Collected data

#####

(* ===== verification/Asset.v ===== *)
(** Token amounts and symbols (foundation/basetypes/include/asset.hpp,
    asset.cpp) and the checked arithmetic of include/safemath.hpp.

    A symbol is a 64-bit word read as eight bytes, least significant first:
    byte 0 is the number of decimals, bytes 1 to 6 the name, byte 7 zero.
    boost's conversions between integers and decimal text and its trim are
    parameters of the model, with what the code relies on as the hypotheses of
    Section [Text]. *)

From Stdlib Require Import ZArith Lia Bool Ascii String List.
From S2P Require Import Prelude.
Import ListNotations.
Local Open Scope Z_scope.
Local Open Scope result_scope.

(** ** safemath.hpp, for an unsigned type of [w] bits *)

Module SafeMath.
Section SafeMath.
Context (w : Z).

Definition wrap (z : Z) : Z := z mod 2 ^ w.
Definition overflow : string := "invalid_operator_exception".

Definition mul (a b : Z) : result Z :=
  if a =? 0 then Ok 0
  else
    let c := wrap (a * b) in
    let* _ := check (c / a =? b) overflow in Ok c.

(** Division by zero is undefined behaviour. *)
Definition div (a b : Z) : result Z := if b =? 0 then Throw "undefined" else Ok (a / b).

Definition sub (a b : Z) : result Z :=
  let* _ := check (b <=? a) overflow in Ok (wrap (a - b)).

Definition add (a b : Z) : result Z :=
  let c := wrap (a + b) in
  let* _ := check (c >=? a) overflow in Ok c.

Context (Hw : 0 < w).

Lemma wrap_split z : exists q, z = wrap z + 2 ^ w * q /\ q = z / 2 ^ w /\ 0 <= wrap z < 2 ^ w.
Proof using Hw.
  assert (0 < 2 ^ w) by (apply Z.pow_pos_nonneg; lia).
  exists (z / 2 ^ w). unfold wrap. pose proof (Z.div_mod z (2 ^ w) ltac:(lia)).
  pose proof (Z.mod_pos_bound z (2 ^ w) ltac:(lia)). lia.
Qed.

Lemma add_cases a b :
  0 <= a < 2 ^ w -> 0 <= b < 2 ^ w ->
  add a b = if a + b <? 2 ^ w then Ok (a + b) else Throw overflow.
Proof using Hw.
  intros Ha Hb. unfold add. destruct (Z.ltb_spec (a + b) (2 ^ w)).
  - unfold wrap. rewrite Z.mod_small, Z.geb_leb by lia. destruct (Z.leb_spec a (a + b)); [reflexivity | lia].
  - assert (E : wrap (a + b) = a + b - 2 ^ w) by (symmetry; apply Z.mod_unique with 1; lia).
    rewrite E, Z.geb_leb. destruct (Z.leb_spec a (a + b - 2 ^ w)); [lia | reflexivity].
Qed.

#####

Check the data line by line and report how many lines contain "From" as a word or string, giving nothing besides the number.

2